Documents Show Stockton Diocese Took Action
By Sue Nowicki
November 11, 2012
Attorney John Manly said many Stockton Diocese parishioners continue to insist the Rev. Michael Kelly is innocent of sexually abusing children because the diocese has not been forthcoming with the truth. As evidence, his office sent The Bee copies of two internal diocesan documents regarding Kelly.
One shows a chronology from March 12, 1999, to Jan. 31, 2000. It includes a handful of unspecified concerns by parishioners related to Kelly and the resulting action by the diocese. It says Kelly was "shocked" by the first complaint about the way he related to a 4-year-old child and "asserted he never had nor ever would do anything to hurt a child."
It further says Kelly was "very cooperative" and agreed to be evaluated and treated by a psychologist in 1999 and again in 2000, when he was sent to St. John Vianney Institute in Pittsburgh for a four-day "in-depth evaluation." Kelly also was told not to be alone with children, and later was instructed not to visit families with children while undergoing counseling.
The document does not reveal the outcome of the evaluations, but on Dec. 30, 1999, Kelly called Monsignor Richard Ryan to say he was "strongly considering taking a sabbatical for a year." The diocese lists him on sick leave from Jan. 30, 2000, to Sept. 3, 2000. Part of that time was for a pre-planned trip to Australia.
When he returned, Kelly served at St. Andrew's in San Andreas, then went back on leave from August 2002 to Sept. 23, 2003. The second document, dated Jan. 16, 2003, reveals that Kelly wanted to return to work, but that the diocese believed he "demonstrates immature self-knowledge" and was "not ready to return to ministry." It concludes that he "needs an extended intensive live-in period of therapy to know himself better and his life situation" and that "therapy offers potential to grow psycho-sexually and to recognize consequences of past actions."
It does not say where Kelly was sent for such therapy, but he returned to an assignment at St. Jude's in Ceres and then became pastor at St. Joachim in Lockeford.
"The documents are real," said Paul Balestracci, the diocese's attorney, on Friday. "The diocese is going to be judged on hindsight, and that's fine. But I think the most important thing to understand is that there was no accusation of sexual abuse at this time. The responses by the diocese were aggressive and proactive; we were looking for further information."

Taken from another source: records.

(** * Access control of hs_access_control/models.py

    A shallow embedding of the privilege model of
    [src/hs_access_control/models.py]: the three grant tables, the
    group and resource flags, the privilege resolver of [ResourceAccess],
    and the check / share / unshare / undo-share methods of [UserAccess].

    Conventions of the embedding.

    - A Django object is named by its primary key, a [nat]; the rows of
      [auth_user], [GroupAccess] and [ResourceAccess] are looked up by it.
    - A privilege is the integer code of [PrivilegeCodes], in [Z], with
      lower codes meaning more privilege, as in the source.
    - A table is the list of its rows in insertion order; a QuerySet is the
      list of rows (or of joined rows) it evaluates to.
    - The source is in the middle of a column rename.  Every grant row has
      the old columns [user], [group], [resource], [grantor] (foreign keys
      to [UserAccess], [GroupAccess] and [ResourceAccess], not null) beside
      the new columns [usernew], [groupnew], [resourcenew], [grantornew]
      (foreign keys to [User], [Group] and [BaseResource]).  The methods
      read and write the new columns, and the fields of a row of the
      embedding are the new columns; in the rows the tables hold, the old
      columns name the same principals.  The [start] timestamp, which no
      method reads, is left out.
    - A [UserAccess] and its [User] have the same key.  They are instances
      of different models all the same, and where a method mixes them
      Django's behaviour is kept: a lookup [grantor=value] with a [User]
      as value raises ValueError when it is built, a [UserAccess] never
      equals a [User], an INSERT that fills only the new columns leaves
      the old ones empty and is refused with IntegrityError, and a model
      constructor refuses a keyword that is no field with TypeError.
    - A method that can raise runs in the monad [M]: it returns a value or
      an exception together with the database it leaves behind; a method
      that only reads is a function of the database. *)

From Stdlib Require Import ZArith List Bool String Lia PeanoNat.
Import ListNotations.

For example, the first document says Bishop Stephen Blaire, who had recently arrived to lead the diocese, and Ryan "also discussed the desirability of obtaining a second psychological opinion regarding Father Kelly and whether or not Father Kelly should be placed on immediate administrative leave. The difficulty with taking this drastic move is complicated by the fact that no one has accused Father Kelly of an act that would constitute sexual abuse. What has been heard thus far is a discomfort with Father Kelly's interaction with children."
Balestracci said he could not comment on the results of Kelly's evaluation and therapy or the specifics of "what Father Kelly did or did not do in response to these things. We have to let the courts take care of this."